§ Stored items:
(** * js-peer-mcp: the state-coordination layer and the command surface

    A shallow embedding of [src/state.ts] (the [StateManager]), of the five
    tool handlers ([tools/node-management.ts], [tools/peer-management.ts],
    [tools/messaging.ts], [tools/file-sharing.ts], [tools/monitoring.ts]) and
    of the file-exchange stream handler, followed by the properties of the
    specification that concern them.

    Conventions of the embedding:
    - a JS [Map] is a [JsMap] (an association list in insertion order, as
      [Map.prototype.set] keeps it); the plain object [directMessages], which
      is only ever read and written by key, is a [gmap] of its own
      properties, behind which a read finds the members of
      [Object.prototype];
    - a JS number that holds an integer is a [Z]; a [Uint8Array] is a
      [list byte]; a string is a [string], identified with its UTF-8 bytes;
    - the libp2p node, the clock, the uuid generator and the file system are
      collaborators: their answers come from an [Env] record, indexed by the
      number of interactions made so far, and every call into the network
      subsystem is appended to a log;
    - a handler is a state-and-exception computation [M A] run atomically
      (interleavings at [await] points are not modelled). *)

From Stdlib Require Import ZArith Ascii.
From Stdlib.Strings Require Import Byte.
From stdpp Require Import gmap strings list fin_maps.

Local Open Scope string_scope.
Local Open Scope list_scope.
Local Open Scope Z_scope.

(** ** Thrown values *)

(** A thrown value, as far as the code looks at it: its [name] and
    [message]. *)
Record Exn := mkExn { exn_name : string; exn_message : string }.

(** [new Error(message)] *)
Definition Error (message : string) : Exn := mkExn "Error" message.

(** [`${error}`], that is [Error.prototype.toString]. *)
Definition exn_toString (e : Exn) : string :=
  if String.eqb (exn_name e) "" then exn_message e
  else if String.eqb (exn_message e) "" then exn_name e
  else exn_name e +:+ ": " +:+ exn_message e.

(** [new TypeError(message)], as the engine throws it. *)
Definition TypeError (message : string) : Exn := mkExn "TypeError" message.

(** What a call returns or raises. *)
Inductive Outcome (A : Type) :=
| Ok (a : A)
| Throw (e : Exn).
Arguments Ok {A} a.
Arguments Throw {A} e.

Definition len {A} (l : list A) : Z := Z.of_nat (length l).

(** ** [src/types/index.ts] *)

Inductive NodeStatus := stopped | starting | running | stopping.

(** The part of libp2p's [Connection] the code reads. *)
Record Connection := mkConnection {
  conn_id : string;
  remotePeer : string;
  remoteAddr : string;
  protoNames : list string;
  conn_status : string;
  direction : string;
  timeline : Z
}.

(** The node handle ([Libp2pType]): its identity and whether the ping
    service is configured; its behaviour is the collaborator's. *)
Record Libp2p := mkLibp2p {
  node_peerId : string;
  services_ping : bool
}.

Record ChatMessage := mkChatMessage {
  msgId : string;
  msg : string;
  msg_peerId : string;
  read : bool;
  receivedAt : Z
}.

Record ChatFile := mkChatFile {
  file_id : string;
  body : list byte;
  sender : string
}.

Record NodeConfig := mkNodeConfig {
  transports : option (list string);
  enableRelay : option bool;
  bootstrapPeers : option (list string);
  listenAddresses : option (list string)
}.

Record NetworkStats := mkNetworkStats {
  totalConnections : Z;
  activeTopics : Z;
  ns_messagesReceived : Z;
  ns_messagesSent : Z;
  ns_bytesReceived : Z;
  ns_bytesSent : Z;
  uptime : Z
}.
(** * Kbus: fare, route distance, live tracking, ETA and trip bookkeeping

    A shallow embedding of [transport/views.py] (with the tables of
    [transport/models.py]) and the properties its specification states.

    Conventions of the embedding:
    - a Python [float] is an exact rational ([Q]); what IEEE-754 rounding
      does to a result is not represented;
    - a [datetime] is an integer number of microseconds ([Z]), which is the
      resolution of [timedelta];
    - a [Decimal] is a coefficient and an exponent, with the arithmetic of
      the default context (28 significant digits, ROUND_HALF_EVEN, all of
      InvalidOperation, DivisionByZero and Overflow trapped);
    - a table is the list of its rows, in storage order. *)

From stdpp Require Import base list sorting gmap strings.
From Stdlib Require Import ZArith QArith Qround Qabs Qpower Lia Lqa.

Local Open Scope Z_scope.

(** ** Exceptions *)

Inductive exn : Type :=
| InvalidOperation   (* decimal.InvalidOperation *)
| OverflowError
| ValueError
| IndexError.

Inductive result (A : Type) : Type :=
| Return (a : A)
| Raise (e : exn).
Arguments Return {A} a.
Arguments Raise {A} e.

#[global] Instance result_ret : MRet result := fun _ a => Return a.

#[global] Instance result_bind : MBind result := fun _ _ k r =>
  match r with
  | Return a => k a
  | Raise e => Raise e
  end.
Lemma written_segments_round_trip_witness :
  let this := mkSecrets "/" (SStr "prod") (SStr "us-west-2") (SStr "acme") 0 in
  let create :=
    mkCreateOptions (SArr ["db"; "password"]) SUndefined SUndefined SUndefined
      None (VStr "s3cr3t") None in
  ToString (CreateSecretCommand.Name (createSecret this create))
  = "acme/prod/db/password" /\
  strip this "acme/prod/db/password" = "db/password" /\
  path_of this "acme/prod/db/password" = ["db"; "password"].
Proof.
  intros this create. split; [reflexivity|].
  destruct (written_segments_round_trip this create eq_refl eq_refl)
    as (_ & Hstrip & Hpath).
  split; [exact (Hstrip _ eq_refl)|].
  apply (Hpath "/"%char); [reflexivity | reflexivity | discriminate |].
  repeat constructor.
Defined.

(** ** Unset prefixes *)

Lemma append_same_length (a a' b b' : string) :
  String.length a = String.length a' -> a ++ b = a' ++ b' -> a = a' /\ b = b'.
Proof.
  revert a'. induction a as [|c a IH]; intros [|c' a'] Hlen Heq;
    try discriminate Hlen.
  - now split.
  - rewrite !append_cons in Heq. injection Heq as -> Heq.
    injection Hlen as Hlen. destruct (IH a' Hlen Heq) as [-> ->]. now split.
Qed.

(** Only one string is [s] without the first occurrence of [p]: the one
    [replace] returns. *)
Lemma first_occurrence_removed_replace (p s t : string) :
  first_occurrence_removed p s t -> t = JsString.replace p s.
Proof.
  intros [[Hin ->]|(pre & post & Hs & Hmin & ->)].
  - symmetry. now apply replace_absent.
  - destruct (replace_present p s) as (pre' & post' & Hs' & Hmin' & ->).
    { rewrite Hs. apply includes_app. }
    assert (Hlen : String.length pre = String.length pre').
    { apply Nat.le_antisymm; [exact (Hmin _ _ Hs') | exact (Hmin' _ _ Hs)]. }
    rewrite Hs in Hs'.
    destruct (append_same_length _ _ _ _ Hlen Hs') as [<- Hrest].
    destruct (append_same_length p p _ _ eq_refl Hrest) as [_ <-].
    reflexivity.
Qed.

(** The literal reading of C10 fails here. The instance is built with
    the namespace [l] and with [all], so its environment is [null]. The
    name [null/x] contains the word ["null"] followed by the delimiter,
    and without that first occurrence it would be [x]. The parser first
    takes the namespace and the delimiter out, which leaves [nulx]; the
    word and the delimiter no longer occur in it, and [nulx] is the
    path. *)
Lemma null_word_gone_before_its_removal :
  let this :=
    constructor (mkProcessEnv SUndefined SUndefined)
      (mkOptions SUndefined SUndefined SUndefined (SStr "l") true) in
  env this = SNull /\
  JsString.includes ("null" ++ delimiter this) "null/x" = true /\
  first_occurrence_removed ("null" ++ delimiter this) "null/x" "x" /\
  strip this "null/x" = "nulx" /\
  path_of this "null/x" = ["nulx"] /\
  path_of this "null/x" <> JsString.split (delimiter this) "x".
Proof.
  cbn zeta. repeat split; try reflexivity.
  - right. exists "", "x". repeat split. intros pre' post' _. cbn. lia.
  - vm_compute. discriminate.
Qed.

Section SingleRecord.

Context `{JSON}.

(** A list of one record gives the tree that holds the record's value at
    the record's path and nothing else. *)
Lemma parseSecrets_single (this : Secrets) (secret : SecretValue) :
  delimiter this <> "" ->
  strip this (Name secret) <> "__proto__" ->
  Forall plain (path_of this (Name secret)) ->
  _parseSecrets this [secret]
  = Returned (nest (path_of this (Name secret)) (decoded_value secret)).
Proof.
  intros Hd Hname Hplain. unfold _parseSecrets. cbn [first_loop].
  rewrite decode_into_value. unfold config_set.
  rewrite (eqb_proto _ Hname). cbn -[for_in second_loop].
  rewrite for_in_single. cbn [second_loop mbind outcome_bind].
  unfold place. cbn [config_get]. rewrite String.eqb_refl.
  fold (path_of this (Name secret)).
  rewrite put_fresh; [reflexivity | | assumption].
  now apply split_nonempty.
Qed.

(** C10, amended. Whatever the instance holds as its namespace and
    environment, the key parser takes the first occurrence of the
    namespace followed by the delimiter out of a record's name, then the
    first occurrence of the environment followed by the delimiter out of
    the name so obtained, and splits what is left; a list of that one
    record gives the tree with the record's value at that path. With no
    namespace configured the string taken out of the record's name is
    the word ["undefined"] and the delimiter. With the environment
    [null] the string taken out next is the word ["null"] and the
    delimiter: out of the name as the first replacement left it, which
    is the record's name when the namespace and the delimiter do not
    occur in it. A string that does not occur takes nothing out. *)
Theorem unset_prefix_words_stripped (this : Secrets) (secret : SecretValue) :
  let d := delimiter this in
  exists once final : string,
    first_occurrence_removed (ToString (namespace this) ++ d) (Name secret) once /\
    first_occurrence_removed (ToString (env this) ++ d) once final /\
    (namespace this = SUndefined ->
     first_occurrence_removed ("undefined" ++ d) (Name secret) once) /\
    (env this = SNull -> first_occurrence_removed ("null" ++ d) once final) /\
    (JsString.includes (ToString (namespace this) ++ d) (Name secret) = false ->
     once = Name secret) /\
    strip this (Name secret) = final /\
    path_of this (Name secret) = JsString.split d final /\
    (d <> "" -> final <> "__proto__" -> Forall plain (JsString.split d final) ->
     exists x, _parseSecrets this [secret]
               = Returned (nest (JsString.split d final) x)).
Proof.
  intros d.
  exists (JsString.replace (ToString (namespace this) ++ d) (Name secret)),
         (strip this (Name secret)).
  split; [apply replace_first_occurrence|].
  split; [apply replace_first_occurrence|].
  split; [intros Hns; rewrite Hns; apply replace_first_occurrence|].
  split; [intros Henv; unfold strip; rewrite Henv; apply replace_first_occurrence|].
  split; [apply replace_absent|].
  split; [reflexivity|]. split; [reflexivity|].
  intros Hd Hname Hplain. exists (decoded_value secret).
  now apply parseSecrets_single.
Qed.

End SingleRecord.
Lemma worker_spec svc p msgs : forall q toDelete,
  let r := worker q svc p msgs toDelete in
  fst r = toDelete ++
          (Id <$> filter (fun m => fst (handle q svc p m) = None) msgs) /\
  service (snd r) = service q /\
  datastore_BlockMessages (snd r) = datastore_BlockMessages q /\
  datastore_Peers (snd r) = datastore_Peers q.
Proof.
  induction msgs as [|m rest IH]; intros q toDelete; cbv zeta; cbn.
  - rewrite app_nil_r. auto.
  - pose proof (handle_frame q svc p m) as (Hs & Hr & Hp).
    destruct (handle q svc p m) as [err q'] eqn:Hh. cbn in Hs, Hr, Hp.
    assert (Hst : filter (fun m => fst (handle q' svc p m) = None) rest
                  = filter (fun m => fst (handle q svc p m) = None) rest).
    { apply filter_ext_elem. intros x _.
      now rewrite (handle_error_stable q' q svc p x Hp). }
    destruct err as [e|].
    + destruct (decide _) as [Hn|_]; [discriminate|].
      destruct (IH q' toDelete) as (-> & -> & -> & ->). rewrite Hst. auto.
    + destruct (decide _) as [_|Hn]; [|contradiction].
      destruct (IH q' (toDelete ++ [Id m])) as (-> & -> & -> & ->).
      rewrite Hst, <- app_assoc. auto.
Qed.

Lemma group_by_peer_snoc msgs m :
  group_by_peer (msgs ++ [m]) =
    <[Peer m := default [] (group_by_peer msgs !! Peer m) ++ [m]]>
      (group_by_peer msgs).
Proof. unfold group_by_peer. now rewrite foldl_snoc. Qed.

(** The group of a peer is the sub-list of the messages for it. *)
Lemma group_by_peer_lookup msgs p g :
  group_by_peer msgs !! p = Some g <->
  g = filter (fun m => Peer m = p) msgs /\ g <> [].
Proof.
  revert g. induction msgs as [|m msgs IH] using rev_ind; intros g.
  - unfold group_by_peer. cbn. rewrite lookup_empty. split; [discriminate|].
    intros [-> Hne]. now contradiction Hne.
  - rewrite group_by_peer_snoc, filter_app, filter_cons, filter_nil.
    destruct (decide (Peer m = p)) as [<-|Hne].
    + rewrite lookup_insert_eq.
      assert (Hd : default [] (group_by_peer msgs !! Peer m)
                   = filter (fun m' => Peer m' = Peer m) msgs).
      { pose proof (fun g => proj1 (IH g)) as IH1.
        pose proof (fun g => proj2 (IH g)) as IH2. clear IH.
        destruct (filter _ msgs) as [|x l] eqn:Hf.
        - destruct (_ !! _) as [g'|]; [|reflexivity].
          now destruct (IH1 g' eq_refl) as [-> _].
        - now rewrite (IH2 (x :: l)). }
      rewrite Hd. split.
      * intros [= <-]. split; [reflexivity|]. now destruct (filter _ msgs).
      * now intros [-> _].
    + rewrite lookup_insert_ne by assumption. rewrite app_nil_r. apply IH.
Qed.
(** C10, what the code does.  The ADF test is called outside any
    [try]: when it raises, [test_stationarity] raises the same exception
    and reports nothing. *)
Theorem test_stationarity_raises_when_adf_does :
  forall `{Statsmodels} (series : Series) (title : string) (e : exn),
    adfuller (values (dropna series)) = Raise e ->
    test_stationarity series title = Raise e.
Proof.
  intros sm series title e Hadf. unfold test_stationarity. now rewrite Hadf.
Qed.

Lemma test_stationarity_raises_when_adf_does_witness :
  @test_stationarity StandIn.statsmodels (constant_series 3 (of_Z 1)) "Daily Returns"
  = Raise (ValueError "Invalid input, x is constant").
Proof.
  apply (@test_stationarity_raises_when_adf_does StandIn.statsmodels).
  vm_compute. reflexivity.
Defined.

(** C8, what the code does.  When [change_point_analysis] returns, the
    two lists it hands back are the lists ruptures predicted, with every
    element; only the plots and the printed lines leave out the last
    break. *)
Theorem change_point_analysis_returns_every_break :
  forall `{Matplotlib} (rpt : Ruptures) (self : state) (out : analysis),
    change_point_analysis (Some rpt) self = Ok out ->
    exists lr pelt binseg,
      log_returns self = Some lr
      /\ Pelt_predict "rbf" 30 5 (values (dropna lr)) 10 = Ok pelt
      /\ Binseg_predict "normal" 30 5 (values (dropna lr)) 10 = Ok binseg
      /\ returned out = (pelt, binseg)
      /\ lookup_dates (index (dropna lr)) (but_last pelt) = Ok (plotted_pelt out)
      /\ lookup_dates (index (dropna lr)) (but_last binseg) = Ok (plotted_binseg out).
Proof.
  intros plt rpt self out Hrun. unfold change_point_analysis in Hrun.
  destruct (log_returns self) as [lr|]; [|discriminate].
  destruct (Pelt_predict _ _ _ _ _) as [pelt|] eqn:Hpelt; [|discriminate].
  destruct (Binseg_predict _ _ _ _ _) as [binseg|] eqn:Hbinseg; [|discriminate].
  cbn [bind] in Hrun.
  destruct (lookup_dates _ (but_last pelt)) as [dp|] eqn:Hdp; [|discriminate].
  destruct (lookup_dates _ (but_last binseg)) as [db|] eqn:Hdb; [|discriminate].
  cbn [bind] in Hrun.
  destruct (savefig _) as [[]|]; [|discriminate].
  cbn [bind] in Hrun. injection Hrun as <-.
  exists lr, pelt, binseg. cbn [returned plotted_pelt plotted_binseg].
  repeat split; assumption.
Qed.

§ Work instruction: When a line in the data contains "result", return it as written.

§ Answer to the problem:
      does to a result is not represented;
Inductive result (A : Type) : Type :=
#[global] Instance result_ret : MRet result := fun _ a => Return a.
#[global] Instance result_bind : MBind result := fun _ _ k r =>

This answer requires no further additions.